## Task brief
Go through the lines below and count those that contain "header"; the number is all that should be returned.

## Records to use
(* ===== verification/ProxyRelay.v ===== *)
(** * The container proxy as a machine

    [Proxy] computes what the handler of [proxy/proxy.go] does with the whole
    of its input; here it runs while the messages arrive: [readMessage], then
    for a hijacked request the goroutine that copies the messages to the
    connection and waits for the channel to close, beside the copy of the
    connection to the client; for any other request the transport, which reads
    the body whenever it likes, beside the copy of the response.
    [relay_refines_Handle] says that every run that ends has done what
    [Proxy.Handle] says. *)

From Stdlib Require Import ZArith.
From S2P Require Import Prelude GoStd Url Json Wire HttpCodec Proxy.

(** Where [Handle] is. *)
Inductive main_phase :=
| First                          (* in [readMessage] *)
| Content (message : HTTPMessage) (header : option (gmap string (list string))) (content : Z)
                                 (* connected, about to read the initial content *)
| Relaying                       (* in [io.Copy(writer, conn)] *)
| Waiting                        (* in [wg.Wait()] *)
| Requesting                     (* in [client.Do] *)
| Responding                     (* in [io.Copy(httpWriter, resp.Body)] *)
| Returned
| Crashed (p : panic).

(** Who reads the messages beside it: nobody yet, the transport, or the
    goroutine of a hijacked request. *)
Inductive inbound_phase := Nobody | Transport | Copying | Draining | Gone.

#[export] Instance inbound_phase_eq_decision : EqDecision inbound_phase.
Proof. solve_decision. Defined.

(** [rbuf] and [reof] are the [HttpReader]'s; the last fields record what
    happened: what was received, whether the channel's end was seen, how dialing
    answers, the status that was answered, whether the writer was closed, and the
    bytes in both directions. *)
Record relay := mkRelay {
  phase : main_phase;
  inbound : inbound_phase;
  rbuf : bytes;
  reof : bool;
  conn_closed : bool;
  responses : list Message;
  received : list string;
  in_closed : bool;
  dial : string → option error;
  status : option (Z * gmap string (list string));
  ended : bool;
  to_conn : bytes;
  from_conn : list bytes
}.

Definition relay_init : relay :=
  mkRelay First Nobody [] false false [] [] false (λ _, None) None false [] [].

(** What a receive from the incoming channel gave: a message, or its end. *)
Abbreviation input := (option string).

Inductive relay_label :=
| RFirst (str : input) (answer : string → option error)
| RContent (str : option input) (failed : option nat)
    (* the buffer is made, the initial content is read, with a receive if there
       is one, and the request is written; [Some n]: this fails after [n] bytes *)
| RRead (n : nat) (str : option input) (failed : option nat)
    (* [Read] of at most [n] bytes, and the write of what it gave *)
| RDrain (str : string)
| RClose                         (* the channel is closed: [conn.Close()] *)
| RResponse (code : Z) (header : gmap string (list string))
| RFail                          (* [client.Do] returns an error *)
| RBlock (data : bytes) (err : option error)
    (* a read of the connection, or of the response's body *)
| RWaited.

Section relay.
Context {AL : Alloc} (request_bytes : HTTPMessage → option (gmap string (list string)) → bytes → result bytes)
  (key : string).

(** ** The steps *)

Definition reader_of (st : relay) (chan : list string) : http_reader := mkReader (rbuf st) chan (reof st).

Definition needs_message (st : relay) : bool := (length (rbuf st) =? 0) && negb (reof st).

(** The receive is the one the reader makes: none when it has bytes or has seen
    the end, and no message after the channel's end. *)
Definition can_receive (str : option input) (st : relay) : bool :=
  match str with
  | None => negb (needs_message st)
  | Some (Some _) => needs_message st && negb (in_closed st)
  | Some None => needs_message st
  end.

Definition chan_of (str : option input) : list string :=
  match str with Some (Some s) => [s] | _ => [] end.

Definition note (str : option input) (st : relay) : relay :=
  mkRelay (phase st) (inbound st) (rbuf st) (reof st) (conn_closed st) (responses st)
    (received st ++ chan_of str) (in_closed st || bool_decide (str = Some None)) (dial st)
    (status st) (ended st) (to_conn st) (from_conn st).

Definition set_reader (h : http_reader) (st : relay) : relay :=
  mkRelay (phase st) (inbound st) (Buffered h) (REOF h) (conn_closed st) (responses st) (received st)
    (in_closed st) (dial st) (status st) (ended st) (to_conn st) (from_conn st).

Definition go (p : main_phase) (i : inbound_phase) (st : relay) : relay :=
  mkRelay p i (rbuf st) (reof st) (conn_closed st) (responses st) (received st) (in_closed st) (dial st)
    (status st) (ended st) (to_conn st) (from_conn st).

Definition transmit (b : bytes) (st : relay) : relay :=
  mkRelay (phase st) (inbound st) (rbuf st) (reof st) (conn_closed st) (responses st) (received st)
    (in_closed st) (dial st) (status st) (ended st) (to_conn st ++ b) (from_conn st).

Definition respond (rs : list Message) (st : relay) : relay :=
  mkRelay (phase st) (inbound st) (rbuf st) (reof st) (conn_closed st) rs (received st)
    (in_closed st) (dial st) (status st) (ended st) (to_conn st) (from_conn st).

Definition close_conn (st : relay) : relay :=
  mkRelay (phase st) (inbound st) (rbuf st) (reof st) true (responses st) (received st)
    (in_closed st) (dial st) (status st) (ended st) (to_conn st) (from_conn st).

## Task response
2